(Items listed in a dataset)

══════════

(* ===== verification/GoCodec.v ===== *)
(** * Go codecs: [encoding/hex], [encoding/base64] and [crypto/sha256].

    All three are executable; hexadecimal and base64 have their round trips. *)
From Stdlib Require Import Ascii.
From S2P Require Export GoStd.

(** ** [encoding/hex] *)

Definition hexchar (n : Z) : ascii :=
  default "0"%char (String.get (Z.to_nat n) "0123456789abcdef").
Definition hexval (c : ascii) : option Z :=
  let n := Z.of_N (N_of_ascii c) in
  if (48 <=? n) && (n <=? 57) then Some (n - 48)
  else if (97 <=? n) && (n <=? 102) then Some (n - 87)
  else if (65 <=? n) && (n <=? 70) then Some (n - 55) else None.

Fixpoint hex_encode (b : bytes) : string :=
  match b with
  | [] => ""
  | x :: b => String (hexchar (b2z x / 16)) (String (hexchar (b2z x mod 16)) (hex_encode b))
  end.
Fixpoint hex_decode (s : string) : option bytes :=
  match s with
  | "" => Some []
  | String c (String d s) =>
      h ← hexval c; l ← hexval d; b ← hex_decode s; Some (z2b (16 * h + l) :: b)
  | _ => None
  end.

Lemma hexval_hexchar n : 0 <= n < 16 -> hexval (hexchar n) = Some n.
Proof.
  intros Hn.
  assert (Hall : forallb (fun k => bool_decide (hexval (hexchar (Z.of_nat k)) = Some (Z.of_nat k)))
                   (seq 0 16) = true) by (vm_compute; reflexivity).
  rewrite forallb_forall in Hall.
  specialize (Hall (Z.to_nat n)). rewrite Z2Nat.id in Hall by lia.
  eapply bool_decide_eq_true_1, Hall, in_seq. lia.
Qed.

Lemma hex_roundtrip b : hex_decode (hex_encode b) = Some b.
Proof.
  induction b as [|x b IH]; [done|].
  pose proof (b2z_range x) as Hx.
  cbn [hex_encode hex_decode].
  rewrite !hexval_hexchar by (Z.div_mod_to_equations; lia). cbn.
  rewrite IH. cbn. rewrite <- Z.div_mod by lia. by rewrite z2b_b2z.
Qed.

Lemma hex_encode_inj : Inj (=) (=) hex_encode.
Proof.
  intros a b E. apply (f_equal hex_decode) in E. rewrite !hex_roundtrip in E. congruence.
Qed.

Lemma hex_encode_length b : String.length (hex_encode b) = (2 * length b)%nat.
Proof. induction b as [|x b IH]; [done|]. cbn [hex_encode String.length length]. lia. Qed.

(** ** [encoding/base64].  [url] selects the RawURL alphabet without padding,
    otherwise the standard alphabet with padding. *)

Definition b64_alphabet (url : bool) : string :=
  "ABCDEFGHIJKLMNOPQRSTUVWXYZabcdefghijklmnopqrstuvwxyz0123456789" +:+
  (if url then "-_" else "+/").
Definition b64_char (url : bool) (n : Z) : ascii :=
  default "A"%char (String.get (Z.to_nat n) (b64_alphabet url)).
Definition b64_val (url : bool) (c : ascii) : option Z :=
  let n := Z.of_N (N_of_ascii c) in
  if (65 <=? n) && (n <=? 90) then Some (n - 65)
  else if (97 <=? n) && (n <=? 122) then Some (n - 71)
  else if (48 <=? n) && (n <=? 57) then Some (n + 4)
  else if n =? (if url then 45 else 43) then Some 62
  else if n =? (if url then 95 else 47) then Some 63 else None.

Fixpoint b64_encode (url : bool) (b : bytes) : string :=
  match b with
  | [] => ""
  | [x] => let v := b2z x * 16 in
      String (b64_char url (v / 64)) (String (b64_char url (v mod 64)) (if url then "" else "=="))
  | [x; y] => let v := (b2z x * 256 + b2z y) * 4 in
      String (b64_char url (v / 4096)) (String (b64_char url (v / 64 mod 64))
        (String (b64_char url (v mod 64)) (if url then "" else "=")))
  | x :: y :: z :: b => let v := (b2z x * 256 + b2z y) * 256 + b2z z in
      String (b64_char url (v / 262144)) (String (b64_char url (v / 4096 mod 64))
        (String (b64_char url (v / 64 mod 64)) (String (b64_char url (v mod 64))
          (b64_encode url b))))
  end.

(** The decoder ignores carriage returns and newlines. *)
Fixpoint strip_newlines (s : string) : string :=
  match s with
  | "" => ""
  | String c s => if bool_decide (c = "010"%char) || bool_decide (c = "013"%char)
                  then strip_newlines s else String c (strip_newlines s)
  end.

Fixpoint b64_groups (url : bool) (s : string) : option bytes :=
  match s with
  | "" => Some []
  | String c (String d rest) =>
      a ← b64_val url c; b ← b64_val url d;
      match rest with
      | "" => if url then Some [z2b ((a * 64 + b) / 16)] else None
      | String e "" =>
          if url then k ← b64_val url e;
            let v := (a * 64 + b) * 64 + k in Some [z2b (v / 1024); z2b (v / 4)]
          else None
      | String e (String f rest') =>
          if bool_decide (f = "="%char) then
            if url || negb (bool_decide (rest' = "")) then None
            else if bool_decide (e = "="%char) then Some [z2b ((a * 64 + b) / 16)]
            else k ← b64_val url e;
              let v := (a * 64 + b) * 64 + k in Some [z2b (v / 1024); z2b (v / 4)]
          else
            k ← b64_val url e; l ← b64_val url f; t ← b64_groups url rest';
            let v := ((a * 64 + b) * 64 + k) * 64 + l in
            Some (z2b (v / 65536) :: z2b (v / 256) :: z2b v :: t)
      end
  | _ => None
  end.
Definition b64_decode (url : bool) (s : string) : option bytes :=
  b64_groups url (strip_newlines s).

Lemma b64_val_char url n : 0 <= n < 64 -> b64_val url (b64_char url n) = Some n.
Proof.
  intros Hn.
  assert (Hall : forallb (fun k =>
      bool_decide (b64_val url (b64_char url (Z.of_nat k)) = Some (Z.of_nat k)))
      (seq 0 64) = true) by (destruct url; vm_compute; reflexivity).
  rewrite forallb_forall in Hall.
  specialize (Hall (Z.to_nat n)). rewrite Z2Nat.id in Hall by lia.
  eapply bool_decide_eq_true_1, Hall, in_seq. lia.
Qed.

(** The characters of the alphabet are neither newlines nor the padding. *)
Lemma b64_val_special url c v :
  b64_val url c = Some v -> c <> "010"%char /\ c <> "013"%char /\ c <> "="%char.
Proof. intros H. repeat split; intros ->; destruct url; discriminate H. Qed.

Lemma strip_cons c s url v :
  b64_val url c = Some v -> strip_newlines (String c s) = String c (strip_newlines s).
Proof.
  intros (? & ? & _)%b64_val_special. cbn [strip_newlines].
  by rewrite !bool_decide_false.
Qed.

Lemma strip_b64_encode url b : strip_newlines (b64_encode url b) = b64_encode url b.
Proof.
  remember (length b) as n eqn:Hn.
  revert b Hn; induction (lt_wf n) as [n _ IH]; intros b ->.
  destruct b as [|x [|y [|z b]]]; [done|..];
    pose proof (b2z_range x); try pose proof (b2z_range y); try pose proof (b2z_range z);
    cbn [b64_encode];
    repeat (erewrite strip_cons by (apply b64_val_char; Z.div_mod_to_equations; lia)).
  - by destruct url.
  - by destruct url.
  - by rewrite (IH (length b)) by (simpl; lia).
Qed.

Lemma b64_groups_full url c d e f s a b k l t :
  b64_val url c = Some a -> b64_val url d = Some b ->
  b64_val url e = Some k -> b64_val url f = Some l ->
  b64_groups url s = Some t ->
  b64_groups url (String c (String d (String e (String f s)))) =
  Some (z2b ((((a * 64 + b) * 64 + k) * 64 + l) / 65536) ::
        z2b ((((a * 64 + b) * 64 + k) * 64 + l) / 256) ::
        z2b (((a * 64 + b) * 64 + k) * 64 + l) :: t).
Proof.
  intros Hc Hd He Hf Hs. cbn [b64_groups]. rewrite Hc, Hd. cbn.
  rewrite bool_decide_false by (apply b64_val_special in Hf; tauto).
  by rewrite He, Hf, Hs.
Qed.

(** Splitting a 24-bit group into four sextets and back. *)
Lemma sextets v : 0 <= v ->
  ((v / 262144 * 64 + v / 4096 mod 64) * 64 + v / 64 mod 64) * 64 + v mod 64 = v.
Proof. intros. Z.div_mod_to_equations. lia. Qed.

Lemma z2b_eq v x : v mod 256 = b2z x -> z2b v = x.
Proof. intros E. apply (inj b2z). by rewrite b2z_z2b. Qed.

Lemma b64_groups_encode url b : b64_groups url (b64_encode url b) = Some b.
Proof.
  remember (length b) as n eqn:Hn.
  revert b Hn; induction (lt_wf n) as [n _ IH]; intros b ->.
  destruct b as [|x [|y [|z b]]]; [done|..];
    pose proof (b2z_range x); try pose proof (b2z_range y); try pose proof (b2z_range z);
    cbn [b64_encode].
  - cbn [b64_groups]. rewrite !b64_val_char by (Z.div_mod_to_equations; lia). cbn.
    rewrite (z2b_eq _ x) by (Z.div_mod_to_equations; lia). by destruct url.
  - cbn [b64_groups]. rewrite !b64_val_char by (Z.div_mod_to_equations; lia). cbn.
    pose proof (b64_val_special url _ _ (b64_val_char url
      (((b2z x * 256 + b2z y) * 4) mod 64) ltac:(Z.div_mod_to_equations; lia))) as (_ & _ & Hne).
    destruct url; cbn.
    + rewrite (z2b_eq _ x), (z2b_eq _ y) by (Z.div_mod_to_equations; lia). done.
    + rewrite (bool_decide_false _ Hne). cbn.
      rewrite (z2b_eq _ x), (z2b_eq _ y) by (Z.div_mod_to_equations; lia). done.
  - erewrite b64_groups_full; [|apply b64_val_char; Z.div_mod_to_equations; lia..
      |apply (IH (length b)); [simpl; lia|done]].
    rewrite sextets by lia.
    rewrite (z2b_eq _ x), (z2b_eq _ y), (z2b_eq _ z) by (Z.div_mod_to_equations; lia). done.
Qed.

(** A character predicate that holds of the alphabet and of the padding holds of the text. *)
Lemma get_forall p s i c : str_forall p s = true -> String.get i s = Some c -> p c = true.
Proof.
  revert i; induction s as [|d s IH]; intros [|i] Hs Hi; try done;
    simpl in Hs; apply andb_prop in Hs as [Hd Hs]; cbn in Hi; [congruence|by eapply IH].
Qed.
Lemma b64_char_forall (p : ascii -> bool) url n :
  str_forall p (b64_alphabet url) = true -> p (b64_char url n) = true.
Proof.
  intros Hp. unfold b64_char. destruct (String.get _ _) as [c|] eqn:E.
  - by eapply get_forall.
  - apply (get_forall p (b64_alphabet url) 0); [done|]. by destruct url.
Qed.
Lemma b64_forall (p : ascii -> bool) url b :
  str_forall p (b64_alphabet url) = true -> p "="%char = true ->
  str_forall p (b64_encode url b) = true.
Proof.
  intros Hp He. remember (length b) as n eqn:Hn. revert b Hn.
  induction (lt_wf n) as [n _ IH]; intros [|x [|y [|z b]]] ->; cbn [b64_encode str_forall];
    rewrite ?(b64_char_forall p url) by done; try (destruct url; cbn; rewrite ?He; reflexivity).
  cbn [andb]. apply (IH (length b)); simpl; lia.
Qed.

Lemma b64_roundtrip url b : b64_decode url (b64_encode url b) = Some b.
Proof. unfold b64_decode. by rewrite strip_b64_encode, b64_groups_encode. Qed.

(** ** [crypto/sha256] (FIPS 180-4), on 32-bit words held in [Z]. *)

Definition rotr (n x : Z) : Z :=
  Z.lor (Z.shiftr x n) ((Z.shiftl x (32 - n)) mod M32).
Definition sha_k : list Z :=
  [1116352408; 1899447441; 3049323471; 3921009573; 961987163; 1508970993; 2453635748; 2870763221;
   3624381080; 310598401; 607225278; 1426881987; 1925078388; 2162078206; 2614888103; 3248222580;
   3835390401; 4022224774; 264347078; 604807628; 770255983; 1249150122; 1555081692; 1996064986;
   2554220882; 2821834349; 2952996808; 3210313671; 3336571891; 3584528711; 113926993; 338241895;
   666307205; 773529912; 1294757372; 1396182291; 1695183700; 1986661051; 2177026350; 2456956037;
   2730485921; 2820302411; 3259730800; 3345764771; 3516065817; 3600352804; 4094571909; 275423344;
   430227734; 506948616; 659060556; 883997877; 958139571; 1322822218; 1537002063; 1747873779;
   1955562222; 2024104815; 2227730452; 2361852424; 2428436474; 2756734187; 3204031479; 3329325298].
Definition sha_h0 : list Z :=
  [1779033703; 3144134277; 1013904242; 2773480762; 1359893119; 2600822924; 528734635; 1541459225].

Definition be_word (b : bytes) : Z := foldl (fun a x => a * 256 + b2z x) 0 b.
Fixpoint be_bytes (n : nat) (v : Z) : bytes :=
  match n with O => [] | S n => be_bytes n (v / 256) ++ [z2b v] end.
Fixpoint chunks (n k : nat) (b : bytes) : list bytes :=
  match k with O => [] | S k => take n b :: chunks n k (drop n b) end.

Definition sha_pad (b : bytes) : bytes :=
  let n := length b in
  let z := ((119 - n mod 64) mod 64)%nat in
  b ++ [z2b 128] ++ replicate z (z2b 0) ++ be_bytes 8 (8 * Z.of_nat n).

(** The message schedule, most recent word first. *)
Fixpoint sha_sched (n : nat) (w : list Z) : list Z :=
  match n with
  | O => w
  | S n =>
      let w2 := nth 1 w 0 in let w7 := nth 6 w 0 in
      let w15 := nth 14 w 0 in let w16 := nth 15 w 0 in
      let s0 := Z.lxor (Z.lxor (rotr 7 w15) (rotr 18 w15)) (Z.shiftr w15 3) in
      let s1 := Z.lxor (Z.lxor (rotr 17 w2) (rotr 19 w2)) (Z.shiftr w2 10) in
      sha_sched n (u32 (w16 + s0 + w7 + s1) :: w)
  end.
Definition sha_round (st : list Z) (kw : Z) : list Z :=
  match st with
  | [a; b; c; d; e; f; g; h] =>
      let s1 := Z.lxor (Z.lxor (rotr 6 e) (rotr 11 e)) (rotr 25 e) in
      let ch := Z.lxor (Z.land e f) (Z.land (Z.lxor e (M32 - 1)) g) in
      let t1 := h + s1 + ch + kw in
      let s0 := Z.lxor (Z.lxor (rotr 2 a) (rotr 13 a)) (rotr 22 a) in
      let mj := Z.lxor (Z.lxor (Z.land a b) (Z.land a c)) (Z.land b c) in
      [u32 (t1 + s0 + mj); a; b; c; u32 (d + t1); e; f; g]
  | _ => st
  end.
Definition sha_block (st : list Z) (blk : bytes) : list Z :=
  let w := reverse (sha_sched 48 (reverse (be_word <$> chunks 4 16 blk))) in
  zip_with (fun x y => u32 (x + y)) st (foldl sha_round st (zip_with Z.add sha_k w)).
Definition sha256 (b : bytes) : bytes :=
  let p := sha_pad b in
  let st := foldl sha_block sha_h0 (chunks 64 (length p / 64) p) in
  take 32 (concat (be_bytes 4 <$> st) ++ replicate 32 (z2b 0)).

Example sha256_abc :
  hex_encode (sha256 (to_bytes "abc")) =
  "ba7816bf8f01cfea414140de5dae2223b00361a396177a9cb410ff61f20015ad".
Proof. vm_compute. reflexivity. Qed.

Lemma sha256_length b : length (sha256 b) = 32%nat.
Proof.
  unfold sha256. rewrite length_take, length_app, length_replicate. lia.
Qed.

══════════

* **WHAT YOU ARE ASKED TO DO**: The lines from the beginning of the records through the line containing "else if (97 <=? n) && (n <=? 102)" should be reproduced exactly. Include nothing else.

* **ANSWER BOX**:
(* ===== verification/GoCodec.v ===== *)
(** * Go codecs: [encoding/hex], [encoding/base64] and [crypto/sha256].

    All three are executable; hexadecimal and base64 have their round trips. *)
From Stdlib Require Import Ascii.
From S2P Require Export GoStd.

(** ** [encoding/hex] *)

Definition hexchar (n : Z) : ascii :=
  default "0"%char (String.get (Z.to_nat n) "0123456789abcdef").
Definition hexval (c : ascii) : option Z :=
  let n := Z.of_N (N_of_ascii c) in
  if (48 <=? n) && (n <=? 57) then Some (n - 48)
  else if (97 <=? n) && (n <=? 102) then Some (n - 87)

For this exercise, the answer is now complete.